(** * Software-planning storage engine: a shallow embedding of [src/storage.ts]

    The development follows the class [Storage]:

    - [Js]      the pieces of the JavaScript runtime the class calls
                (string tests, [Date], [JSON.stringify] / [JSON.parse]);
    - [Fs]      the part of [fs/promises] the class calls, over a tree of
                files and directories, with injected I/O failures and a
                trace of the calls made;
    - [Goal], [Todo], [ImplementationPlan], [StorageData]
                the records of [types.ts], and [Codec] their JSON form;
    - [Storage] the methods of the class, in a state-and-exception monad;
    - the vocabulary of the statements, the scenarios of the examples,
      and the theorems.

    Strings are byte strings: a JavaScript string is represented by its
    UTF-8 encoding, which is also what reaches the disk. *)

From stdpp Require Import base strings gmap list sorting pretty.
From Stdlib Require Import Ascii ZArith Lia.

#[local] Set Warnings "-register-all".
#[local] Open Scope string_scope.
#[local] Open Scope list_scope.

(* ===================================================================== *)
(** * Part I: definitions                                                 *)
(* ===================================================================== *)

Module Js.

(** ** Strings *)

(** [s.includes(sub)] *)
Fixpoint includes (sub s : string) : bool :=
  String.prefix sub s ||
  match s with
  | "" => false
  | String _ s' => includes sub s'
  end.

Fixpoint string_forallb (f : ascii → bool) (s : string) : bool :=
  match s with
  | "" => true
  | String c s' => f c && string_forallb f s'
  end.

Definition code (c : ascii) : N := N_of_ascii c.

Definition in_range (lo hi : N) (c : ascii) : bool :=
  (lo <=? code c)%N && (code c <=? hi)%N.

Definition is_digit (c : ascii) : bool := in_range 48 57 c.

(** the class [[a-zA-Z0-9]] *)
Definition is_alnum (c : ascii) : bool :=
  in_range 97 122 c || in_range 65 90 c || is_digit c.

(** the class [[a-zA-Z0-9\-_]] *)
Definition is_name_char (c : ascii) : bool :=
  is_alnum c || bool_decide (c = "-"%char) || bool_decide (c = "_"%char).

(** [/^[a-zA-Z0-9][a-zA-Z0-9\-_]*$/.test(s)]: without the [m] flag [$]
    matches at the end of the input only. *)
Definition validPlanRegex_test (s : string) : bool :=
  match s with
  | "" => false
  | String c s' => is_alnum c && string_forallb is_name_char s'
  end.

(** ** Objects used as maps

    The names that every object inherits from [Object.prototype]. *)
Definition Object_prototype_names : list string :=
  ["constructor"; "hasOwnProperty"; "isPrototypeOf"; "propertyIsEnumerable";
   "toLocaleString"; "toString"; "valueOf"; "__proto__";
   "__defineGetter__"; "__defineSetter__"; "__lookupGetter__"; "__lookupSetter__"].

(** ** The order of [sort]

    [Array.prototype.sort()] without a comparator orders strings by their
    UTF-16 code units. A string is here the UTF-8 text of the JavaScript
    string, so the code units are read back from the bytes: a sequence of
    one, two or three bytes is one code unit (a surrogate among them, when
    the JavaScript string has a lone one), a sequence of four bytes is a
    surrogate pair. Bytes that are the text of no JavaScript string (a
    stray continuation byte, a sequence cut short or longer than needed, a
    code point past U+10FFFF) are read as U+FFFD, the character a decoder
    puts in their place. *)

(** The six low bits of a continuation byte. *)
Definition is_cont (c : ascii) : bool := in_range 128 191 c.
Definition cont (c : ascii) : N := (code c - 128)%N.

(** The code units of a code point. *)
Definition units (cp : N) : list N :=
  (if cp <? 65536 then [cp]
   else [55296 + (cp - 65536) `div` 1024; 56320 + (cp - 65536) `mod` 1024])%N.

Fixpoint code_units (s : string) : list N :=
  match s with
  | "" => []
  | String b0 r0 =>
      let replaced := 65533%N :: code_units r0 in
      if (code b0 <? 128)%N then code b0 :: code_units r0
      else if in_range 194 223 b0 then
        match r0 with
        | String b1 r1 =>
            if is_cont b1 then ((code b0 - 192) * 64 + cont b1)%N :: code_units r1
            else replaced
        | _ => replaced
        end
      else if in_range 224 239 b0 then
        match r0 with
        | String b1 (String b2 r2) =>
            let cp := (((code b0 - 224) * 64 + cont b1) * 64 + cont b2)%N in
            if is_cont b1 && is_cont b2 && (2048 <=? cp)%N
            then cp :: code_units r2
            else replaced
        | _ => replaced
        end
      else if in_range 240 244 b0 then
        match r0 with
        | String b1 (String b2 (String b3 r3)) =>
            let cp := ((((code b0 - 240) * 64 + cont b1) * 64 + cont b2) * 64 + cont b3)%N in
            if is_cont b1 && is_cont b2 && is_cont b3 && (65536 <=? cp)%N && (cp <=? 1114111)%N
            then units cp ++ code_units r3
            else replaced
        | _ => replaced
        end
      else replaced
  end.

(** The lexicographic order of sequences of code units: a proper prefix
    comes first. *)
Fixpoint units_leb (l1 l2 : list N) : bool :=
  match l1, l2 with
  | [], _ => true
  | _ :: _, [] => false
  | a :: l1', b :: l2' =>
      if (a <? b)%N then true else if (b <? a)%N then false else units_leb l1' l2'
  end.

(** [x <= y] in the order of [sort] *)
Definition code_unit_le (x y : string) : Prop :=
  units_leb (code_units x) (code_units y) = true.

#[global] Instance code_unit_le_dec : RelDecision code_unit_le :=
  λ x y, decide (units_leb (code_units x) (code_units y) = true).

(** [l.sort()]: the result is determined by the order wherever the order
    tells two strings apart, whatever algorithm the engine uses. *)
Definition sort (l : list string) : list string := merge_sort code_unit_le l.

(** ** Numbers and dates *)

(** [n.toString()] for an integer-valued number (plain decimal below
    [10^21]). *)
Definition Number_toString (z : Z) : string := pretty z.

Definition pad (width : nat) (z : Z) : string :=
  let s := pretty z in
  String.concat "" (replicate (width - String.length s) "0") +:+ s.

(** Days since 1970-01-01 to (year, month, day) in the proleptic Gregorian
    calendar. *)
Definition civil_from_days (days : Z) : Z * Z * Z :=
  let z := (days + 719468)%Z in
  let era := (z `div` 146097)%Z in
  let doe := (z `mod` 146097)%Z in
  let yoe := ((doe - doe `div` 1460 + doe `div` 36524 - doe `div` 146096) `div` 365)%Z in
  let doy := (doe - (365 * yoe + yoe `div` 4 - yoe `div` 100))%Z in
  let mp := ((5 * doy + 2) `div` 153)%Z in
  let d := (doy - (153 * mp + 2) `div` 5 + 1)%Z in
  let m := (if mp <? 10 then mp + 3 else mp - 9)%Z in
  let y := (yoe + era * 400 + (if m <=? 2 then 1 else 0))%Z in
  (y, m, d).

(** [new Date(ms).toISOString()], [ms] a time value in milliseconds since
    the epoch, as [Date.now()] and [new Date()] read it from the clock. *)
Definition toISOString (ms : Z) : string :=
  let '(y, m, d) := civil_from_days (ms `div` 86400000) in
  let r := (ms `mod` 86400000)%Z in
  let year :=
    if ((0 <=? y) && (y <=? 9999))%Z then pad 4 y
    else (if (y <? 0)%Z then "-" else "+") +:+ pad 6 (Z.abs y) in
  year +:+ "-" +:+ pad 2 m +:+ "-" +:+ pad 2 d +:+ "T" +:+
  pad 2 (r `div` 3600000) +:+ ":" +:+ pad 2 ((r `div` 60000) `mod` 60) +:+ ":" +:+
  pad 2 ((r `div` 1000) `mod` 60) +:+ "." +:+ pad 3 (r `mod` 1000) +:+ "Z".

(** ** JSON *)

(** JSON values. [JNum] holds the integer-valued numbers, written in plain
    decimal (as JavaScript writes them below [10^21]); a numeric literal
    with a fraction or an exponent is kept as its text in [JNumLit]. *)
Inductive json :=
| JNull
| JBool (b : bool)
| JNum (z : Z)
| JNumLit (lit : string)
| JStr (s : string)
| JArr (items : list json)
| JObj (members : list (string * json)).

Definition dquote : ascii := "034"%char.
Definition backslash : ascii := "092"%char.
Definition nl : string := String "010"%char "".

Definition hex_digit (n : N) : ascii :=
  match n with
  | 0 => "0" | 1 => "1" | 2 => "2" | 3 => "3" | 4 => "4" | 5 => "5"
  | 6 => "6" | 7 => "7" | 8 => "8" | 9 => "9" | 10 => "a" | 11 => "b"
  | 12 => "c" | 13 => "d" | 14 => "e" | _ => "f"
  end%char%N.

- - -

Description of the task: The answer must consist of every line from the records above that holds "toISOString".

Solution to the exercise:
(** [new Date(ms).toISOString()], [ms] a time value in milliseconds since
Definition toISOString (ms : Z) : string :=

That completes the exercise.